BEGIN Extracted data

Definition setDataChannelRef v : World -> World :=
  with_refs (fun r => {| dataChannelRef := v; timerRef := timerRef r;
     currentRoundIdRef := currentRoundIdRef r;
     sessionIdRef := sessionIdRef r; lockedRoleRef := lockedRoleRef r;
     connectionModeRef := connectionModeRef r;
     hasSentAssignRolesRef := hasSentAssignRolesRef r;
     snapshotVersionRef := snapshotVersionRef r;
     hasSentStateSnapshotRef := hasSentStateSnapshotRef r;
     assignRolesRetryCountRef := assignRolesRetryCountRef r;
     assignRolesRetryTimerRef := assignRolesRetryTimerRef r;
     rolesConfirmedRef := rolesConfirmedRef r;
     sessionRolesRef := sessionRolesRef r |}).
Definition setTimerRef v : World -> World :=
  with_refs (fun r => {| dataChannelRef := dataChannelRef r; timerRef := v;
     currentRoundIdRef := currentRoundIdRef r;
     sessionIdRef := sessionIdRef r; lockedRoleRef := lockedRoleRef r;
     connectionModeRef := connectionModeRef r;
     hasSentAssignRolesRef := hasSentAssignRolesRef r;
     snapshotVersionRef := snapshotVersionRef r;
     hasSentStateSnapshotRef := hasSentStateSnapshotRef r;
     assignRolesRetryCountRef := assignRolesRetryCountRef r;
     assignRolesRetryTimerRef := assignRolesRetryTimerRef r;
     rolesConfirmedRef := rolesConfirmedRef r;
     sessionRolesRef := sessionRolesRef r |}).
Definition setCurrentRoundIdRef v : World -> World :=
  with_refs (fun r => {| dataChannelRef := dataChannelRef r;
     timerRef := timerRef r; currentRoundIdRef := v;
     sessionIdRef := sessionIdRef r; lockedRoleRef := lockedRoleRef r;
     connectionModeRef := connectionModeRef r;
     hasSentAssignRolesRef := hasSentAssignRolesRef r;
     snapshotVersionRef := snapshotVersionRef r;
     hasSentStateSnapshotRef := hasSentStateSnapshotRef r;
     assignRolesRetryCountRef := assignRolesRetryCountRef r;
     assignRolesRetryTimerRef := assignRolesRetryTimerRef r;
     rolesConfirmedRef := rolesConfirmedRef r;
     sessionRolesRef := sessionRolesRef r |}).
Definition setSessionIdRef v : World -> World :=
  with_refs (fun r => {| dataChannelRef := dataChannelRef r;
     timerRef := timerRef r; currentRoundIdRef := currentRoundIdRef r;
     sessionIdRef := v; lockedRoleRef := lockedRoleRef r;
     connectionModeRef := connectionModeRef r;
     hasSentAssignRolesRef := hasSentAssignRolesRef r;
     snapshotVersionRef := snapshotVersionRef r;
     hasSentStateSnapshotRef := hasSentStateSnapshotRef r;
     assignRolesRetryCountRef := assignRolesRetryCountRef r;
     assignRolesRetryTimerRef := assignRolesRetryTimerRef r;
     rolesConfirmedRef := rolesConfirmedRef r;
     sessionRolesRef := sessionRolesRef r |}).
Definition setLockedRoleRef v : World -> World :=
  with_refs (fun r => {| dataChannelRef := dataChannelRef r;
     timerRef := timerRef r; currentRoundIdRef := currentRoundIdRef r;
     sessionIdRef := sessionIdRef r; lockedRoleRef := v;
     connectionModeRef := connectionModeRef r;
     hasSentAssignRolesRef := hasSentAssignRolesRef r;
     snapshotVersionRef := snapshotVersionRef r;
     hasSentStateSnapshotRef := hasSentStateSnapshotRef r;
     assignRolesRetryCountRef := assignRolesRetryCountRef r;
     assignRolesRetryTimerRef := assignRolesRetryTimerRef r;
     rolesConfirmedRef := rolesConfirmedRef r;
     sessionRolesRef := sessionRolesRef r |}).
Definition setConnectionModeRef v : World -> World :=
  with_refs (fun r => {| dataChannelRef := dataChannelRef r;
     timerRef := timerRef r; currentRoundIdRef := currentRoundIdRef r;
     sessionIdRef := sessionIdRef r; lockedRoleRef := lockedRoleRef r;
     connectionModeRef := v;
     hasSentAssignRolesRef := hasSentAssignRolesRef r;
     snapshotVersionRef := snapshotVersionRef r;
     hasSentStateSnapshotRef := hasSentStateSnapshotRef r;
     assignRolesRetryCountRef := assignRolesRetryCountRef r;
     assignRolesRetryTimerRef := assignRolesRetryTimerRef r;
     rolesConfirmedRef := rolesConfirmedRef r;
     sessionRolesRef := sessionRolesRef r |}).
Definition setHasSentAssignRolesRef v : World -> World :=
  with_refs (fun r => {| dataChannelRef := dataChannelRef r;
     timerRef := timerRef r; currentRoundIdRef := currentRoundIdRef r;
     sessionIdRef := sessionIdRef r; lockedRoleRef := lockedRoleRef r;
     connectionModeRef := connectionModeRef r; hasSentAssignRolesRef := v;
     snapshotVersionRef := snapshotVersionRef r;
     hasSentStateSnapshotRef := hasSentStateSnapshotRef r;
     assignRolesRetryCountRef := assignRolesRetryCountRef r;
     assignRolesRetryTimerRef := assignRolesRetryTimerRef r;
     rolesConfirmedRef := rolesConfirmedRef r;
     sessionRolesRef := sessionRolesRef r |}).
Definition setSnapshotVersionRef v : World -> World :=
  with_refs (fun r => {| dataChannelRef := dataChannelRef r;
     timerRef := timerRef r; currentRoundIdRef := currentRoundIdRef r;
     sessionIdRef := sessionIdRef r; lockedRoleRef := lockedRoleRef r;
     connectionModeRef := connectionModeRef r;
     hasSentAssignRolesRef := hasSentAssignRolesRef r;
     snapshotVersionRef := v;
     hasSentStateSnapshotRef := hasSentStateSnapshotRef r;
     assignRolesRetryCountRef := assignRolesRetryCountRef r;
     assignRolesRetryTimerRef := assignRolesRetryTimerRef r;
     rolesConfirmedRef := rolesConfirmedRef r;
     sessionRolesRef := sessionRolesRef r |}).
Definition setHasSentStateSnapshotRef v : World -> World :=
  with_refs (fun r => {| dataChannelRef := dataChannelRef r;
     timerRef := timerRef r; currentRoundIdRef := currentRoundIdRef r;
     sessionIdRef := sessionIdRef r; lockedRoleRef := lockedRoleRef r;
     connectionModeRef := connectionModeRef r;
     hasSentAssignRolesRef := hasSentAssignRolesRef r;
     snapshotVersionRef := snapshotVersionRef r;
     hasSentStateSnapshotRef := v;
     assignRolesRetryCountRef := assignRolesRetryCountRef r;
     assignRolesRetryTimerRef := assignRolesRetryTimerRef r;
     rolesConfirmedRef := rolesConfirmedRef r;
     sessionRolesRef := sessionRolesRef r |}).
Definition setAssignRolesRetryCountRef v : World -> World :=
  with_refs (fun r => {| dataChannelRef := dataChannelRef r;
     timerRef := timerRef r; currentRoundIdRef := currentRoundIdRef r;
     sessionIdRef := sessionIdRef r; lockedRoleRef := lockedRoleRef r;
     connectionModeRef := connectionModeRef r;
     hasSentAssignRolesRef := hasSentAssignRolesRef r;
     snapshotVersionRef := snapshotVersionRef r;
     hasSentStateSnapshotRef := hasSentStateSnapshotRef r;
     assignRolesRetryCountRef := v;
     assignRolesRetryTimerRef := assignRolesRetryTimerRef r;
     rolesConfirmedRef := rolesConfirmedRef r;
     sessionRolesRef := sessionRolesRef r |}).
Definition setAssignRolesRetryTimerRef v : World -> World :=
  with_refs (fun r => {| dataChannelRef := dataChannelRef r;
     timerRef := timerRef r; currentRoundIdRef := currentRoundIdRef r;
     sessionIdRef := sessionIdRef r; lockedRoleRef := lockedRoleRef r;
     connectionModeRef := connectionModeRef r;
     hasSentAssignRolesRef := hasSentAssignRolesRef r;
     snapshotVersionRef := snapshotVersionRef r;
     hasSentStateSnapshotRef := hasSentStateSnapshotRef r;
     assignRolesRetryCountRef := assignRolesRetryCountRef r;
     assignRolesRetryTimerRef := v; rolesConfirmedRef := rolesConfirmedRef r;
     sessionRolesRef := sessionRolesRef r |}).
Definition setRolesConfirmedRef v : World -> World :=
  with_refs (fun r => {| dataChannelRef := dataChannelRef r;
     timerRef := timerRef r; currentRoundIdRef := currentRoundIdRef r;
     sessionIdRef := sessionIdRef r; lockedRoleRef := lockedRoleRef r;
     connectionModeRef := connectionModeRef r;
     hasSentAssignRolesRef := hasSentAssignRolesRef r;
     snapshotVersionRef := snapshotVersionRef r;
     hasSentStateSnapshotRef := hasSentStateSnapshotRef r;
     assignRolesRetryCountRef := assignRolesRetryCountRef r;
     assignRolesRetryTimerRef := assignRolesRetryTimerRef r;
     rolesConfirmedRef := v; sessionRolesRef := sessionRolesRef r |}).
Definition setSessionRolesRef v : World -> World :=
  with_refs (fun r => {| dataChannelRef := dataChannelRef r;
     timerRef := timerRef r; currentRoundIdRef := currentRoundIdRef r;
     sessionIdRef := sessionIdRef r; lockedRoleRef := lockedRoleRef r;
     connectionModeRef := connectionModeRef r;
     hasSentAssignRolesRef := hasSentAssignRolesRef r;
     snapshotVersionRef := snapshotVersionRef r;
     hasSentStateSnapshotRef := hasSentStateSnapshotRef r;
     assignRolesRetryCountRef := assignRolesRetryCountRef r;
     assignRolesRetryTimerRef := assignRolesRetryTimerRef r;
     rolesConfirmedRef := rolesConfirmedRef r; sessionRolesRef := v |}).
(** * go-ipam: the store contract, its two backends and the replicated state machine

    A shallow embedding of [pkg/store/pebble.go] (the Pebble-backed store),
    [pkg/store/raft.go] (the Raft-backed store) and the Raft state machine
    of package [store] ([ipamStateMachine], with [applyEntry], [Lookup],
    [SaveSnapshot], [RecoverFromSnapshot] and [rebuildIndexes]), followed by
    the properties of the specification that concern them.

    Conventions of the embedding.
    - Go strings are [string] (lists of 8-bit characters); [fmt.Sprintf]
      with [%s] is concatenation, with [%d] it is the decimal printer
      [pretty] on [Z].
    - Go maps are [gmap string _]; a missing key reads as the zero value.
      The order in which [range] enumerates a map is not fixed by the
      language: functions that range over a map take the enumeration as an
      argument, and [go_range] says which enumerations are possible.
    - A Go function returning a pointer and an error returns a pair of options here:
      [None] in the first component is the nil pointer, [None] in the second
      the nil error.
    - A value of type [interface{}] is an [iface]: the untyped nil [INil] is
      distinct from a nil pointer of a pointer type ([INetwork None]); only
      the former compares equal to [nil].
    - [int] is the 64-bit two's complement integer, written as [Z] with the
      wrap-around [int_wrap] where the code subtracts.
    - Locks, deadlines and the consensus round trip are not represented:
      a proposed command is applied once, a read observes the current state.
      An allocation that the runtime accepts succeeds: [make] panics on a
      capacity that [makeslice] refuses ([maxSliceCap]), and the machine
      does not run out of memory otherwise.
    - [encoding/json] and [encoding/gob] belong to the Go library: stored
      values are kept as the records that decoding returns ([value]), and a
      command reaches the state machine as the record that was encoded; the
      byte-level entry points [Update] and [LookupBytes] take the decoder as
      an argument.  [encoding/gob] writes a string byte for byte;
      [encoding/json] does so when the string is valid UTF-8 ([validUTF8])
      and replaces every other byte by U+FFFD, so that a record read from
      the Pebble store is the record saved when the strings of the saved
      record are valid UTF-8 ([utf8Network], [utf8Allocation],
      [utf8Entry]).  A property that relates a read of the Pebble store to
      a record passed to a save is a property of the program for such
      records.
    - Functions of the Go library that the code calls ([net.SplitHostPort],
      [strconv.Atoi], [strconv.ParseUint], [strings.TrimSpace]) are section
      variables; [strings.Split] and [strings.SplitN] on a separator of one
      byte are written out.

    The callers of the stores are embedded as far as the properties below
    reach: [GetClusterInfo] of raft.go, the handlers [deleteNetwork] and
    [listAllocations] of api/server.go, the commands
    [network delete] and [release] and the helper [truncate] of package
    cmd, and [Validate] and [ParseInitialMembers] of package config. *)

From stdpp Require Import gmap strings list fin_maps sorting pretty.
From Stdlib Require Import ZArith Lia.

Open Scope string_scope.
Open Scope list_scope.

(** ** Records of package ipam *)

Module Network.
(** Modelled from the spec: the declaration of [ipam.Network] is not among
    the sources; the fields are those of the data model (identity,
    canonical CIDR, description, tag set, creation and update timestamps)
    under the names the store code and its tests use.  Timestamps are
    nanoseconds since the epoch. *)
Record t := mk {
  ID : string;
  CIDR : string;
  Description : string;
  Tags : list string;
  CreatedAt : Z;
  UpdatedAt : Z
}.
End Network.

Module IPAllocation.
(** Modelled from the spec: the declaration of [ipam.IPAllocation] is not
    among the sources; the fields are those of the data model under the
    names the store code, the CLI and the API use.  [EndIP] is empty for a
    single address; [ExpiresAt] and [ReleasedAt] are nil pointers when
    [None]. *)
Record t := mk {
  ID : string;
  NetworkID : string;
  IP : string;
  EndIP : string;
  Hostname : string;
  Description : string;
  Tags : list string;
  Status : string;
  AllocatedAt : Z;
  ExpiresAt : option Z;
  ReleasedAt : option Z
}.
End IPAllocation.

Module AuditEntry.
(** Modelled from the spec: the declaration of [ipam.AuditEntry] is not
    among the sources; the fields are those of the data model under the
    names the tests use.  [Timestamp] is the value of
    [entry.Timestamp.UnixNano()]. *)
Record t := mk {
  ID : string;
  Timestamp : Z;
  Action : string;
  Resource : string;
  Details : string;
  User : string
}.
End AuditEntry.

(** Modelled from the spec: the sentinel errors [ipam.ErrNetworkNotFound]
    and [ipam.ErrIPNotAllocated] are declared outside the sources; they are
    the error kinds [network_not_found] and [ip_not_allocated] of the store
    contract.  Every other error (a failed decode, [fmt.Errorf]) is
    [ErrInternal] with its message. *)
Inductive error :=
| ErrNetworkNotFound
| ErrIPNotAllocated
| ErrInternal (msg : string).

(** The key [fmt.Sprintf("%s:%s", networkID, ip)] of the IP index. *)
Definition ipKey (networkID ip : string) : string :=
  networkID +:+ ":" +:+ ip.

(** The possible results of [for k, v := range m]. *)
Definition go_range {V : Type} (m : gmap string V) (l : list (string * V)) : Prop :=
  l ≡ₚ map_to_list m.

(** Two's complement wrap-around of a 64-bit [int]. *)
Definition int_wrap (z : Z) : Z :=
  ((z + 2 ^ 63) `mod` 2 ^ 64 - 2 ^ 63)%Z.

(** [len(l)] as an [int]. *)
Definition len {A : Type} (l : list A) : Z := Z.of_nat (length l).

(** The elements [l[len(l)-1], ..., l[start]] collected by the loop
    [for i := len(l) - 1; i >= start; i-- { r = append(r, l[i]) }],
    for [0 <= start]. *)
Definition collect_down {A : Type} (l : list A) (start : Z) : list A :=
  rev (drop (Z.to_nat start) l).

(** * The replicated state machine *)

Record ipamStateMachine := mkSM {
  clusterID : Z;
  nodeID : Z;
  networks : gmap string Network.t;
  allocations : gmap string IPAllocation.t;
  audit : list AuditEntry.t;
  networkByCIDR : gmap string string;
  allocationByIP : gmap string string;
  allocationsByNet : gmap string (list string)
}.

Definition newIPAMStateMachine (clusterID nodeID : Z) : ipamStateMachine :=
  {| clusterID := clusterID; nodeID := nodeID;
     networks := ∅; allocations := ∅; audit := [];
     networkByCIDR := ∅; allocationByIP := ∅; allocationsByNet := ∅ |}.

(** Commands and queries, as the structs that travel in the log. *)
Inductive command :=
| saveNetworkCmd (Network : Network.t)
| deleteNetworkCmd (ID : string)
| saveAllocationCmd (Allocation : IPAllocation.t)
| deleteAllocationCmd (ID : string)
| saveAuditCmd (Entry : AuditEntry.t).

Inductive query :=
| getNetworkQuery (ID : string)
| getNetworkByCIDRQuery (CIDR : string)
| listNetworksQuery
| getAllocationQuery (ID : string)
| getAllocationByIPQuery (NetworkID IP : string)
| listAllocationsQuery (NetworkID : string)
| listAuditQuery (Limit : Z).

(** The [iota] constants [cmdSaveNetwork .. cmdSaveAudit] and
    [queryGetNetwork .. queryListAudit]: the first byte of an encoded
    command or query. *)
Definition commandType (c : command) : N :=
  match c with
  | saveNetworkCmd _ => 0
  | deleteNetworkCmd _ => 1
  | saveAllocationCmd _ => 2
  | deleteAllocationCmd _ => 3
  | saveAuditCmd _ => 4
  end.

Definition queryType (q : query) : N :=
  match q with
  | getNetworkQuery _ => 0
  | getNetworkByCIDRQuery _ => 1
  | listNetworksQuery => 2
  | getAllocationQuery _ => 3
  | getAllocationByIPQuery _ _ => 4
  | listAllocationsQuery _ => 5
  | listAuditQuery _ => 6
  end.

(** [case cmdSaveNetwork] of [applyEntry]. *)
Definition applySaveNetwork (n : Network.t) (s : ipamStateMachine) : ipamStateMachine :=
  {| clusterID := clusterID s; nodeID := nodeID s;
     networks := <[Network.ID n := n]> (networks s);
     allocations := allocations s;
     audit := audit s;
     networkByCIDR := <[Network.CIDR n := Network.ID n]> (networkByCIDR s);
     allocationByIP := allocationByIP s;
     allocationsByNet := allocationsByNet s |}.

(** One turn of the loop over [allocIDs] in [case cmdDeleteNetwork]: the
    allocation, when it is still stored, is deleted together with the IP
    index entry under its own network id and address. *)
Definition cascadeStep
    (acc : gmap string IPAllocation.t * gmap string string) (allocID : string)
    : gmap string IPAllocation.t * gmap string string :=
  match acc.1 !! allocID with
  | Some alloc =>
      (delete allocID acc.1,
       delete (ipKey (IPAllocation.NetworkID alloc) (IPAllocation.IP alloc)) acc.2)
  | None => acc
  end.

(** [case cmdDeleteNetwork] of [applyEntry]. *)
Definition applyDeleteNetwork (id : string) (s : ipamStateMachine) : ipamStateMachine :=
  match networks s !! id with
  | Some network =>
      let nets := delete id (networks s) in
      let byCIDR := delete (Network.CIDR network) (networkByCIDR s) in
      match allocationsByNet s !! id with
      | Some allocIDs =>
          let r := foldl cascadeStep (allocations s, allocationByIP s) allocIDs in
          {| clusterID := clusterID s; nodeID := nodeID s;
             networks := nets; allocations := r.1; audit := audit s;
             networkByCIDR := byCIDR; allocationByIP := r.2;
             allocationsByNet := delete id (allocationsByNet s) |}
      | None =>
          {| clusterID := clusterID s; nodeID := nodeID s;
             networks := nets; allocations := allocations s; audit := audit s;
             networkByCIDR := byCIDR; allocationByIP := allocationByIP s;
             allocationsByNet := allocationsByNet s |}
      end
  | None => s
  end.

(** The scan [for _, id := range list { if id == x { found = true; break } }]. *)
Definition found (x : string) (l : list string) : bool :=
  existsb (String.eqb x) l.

END Extracted data

§ Your assignment:
Repeat the entries above exactly, beginning at their first line and ending with the line that contains "Definition setCurrentRoundIdRef v", with nothing added.

§ Solution to this exercise:
Definition setDataChannelRef v : World -> World :=
  with_refs (fun r => {| dataChannelRef := v; timerRef := timerRef r;
     currentRoundIdRef := currentRoundIdRef r;
     sessionIdRef := sessionIdRef r; lockedRoleRef := lockedRoleRef r;
     connectionModeRef := connectionModeRef r;
     hasSentAssignRolesRef := hasSentAssignRolesRef r;
     snapshotVersionRef := snapshotVersionRef r;
     hasSentStateSnapshotRef := hasSentStateSnapshotRef r;
     assignRolesRetryCountRef := assignRolesRetryCountRef r;
     assignRolesRetryTimerRef := assignRolesRetryTimerRef r;
     rolesConfirmedRef := rolesConfirmedRef r;
     sessionRolesRef := sessionRolesRef r |}).
Definition setTimerRef v : World -> World :=
  with_refs (fun r => {| dataChannelRef := dataChannelRef r; timerRef := v;
     currentRoundIdRef := currentRoundIdRef r;
     sessionIdRef := sessionIdRef r; lockedRoleRef := lockedRoleRef r;
     connectionModeRef := connectionModeRef r;
     hasSentAssignRolesRef := hasSentAssignRolesRef r;
     snapshotVersionRef := snapshotVersionRef r;
     hasSentStateSnapshotRef := hasSentStateSnapshotRef r;
     assignRolesRetryCountRef := assignRolesRetryCountRef r;
     assignRolesRetryTimerRef := assignRolesRetryTimerRef r;
     rolesConfirmedRef := rolesConfirmedRef r;
     sessionRolesRef := sessionRolesRef r |}).
Definition setCurrentRoundIdRef v : World -> World :=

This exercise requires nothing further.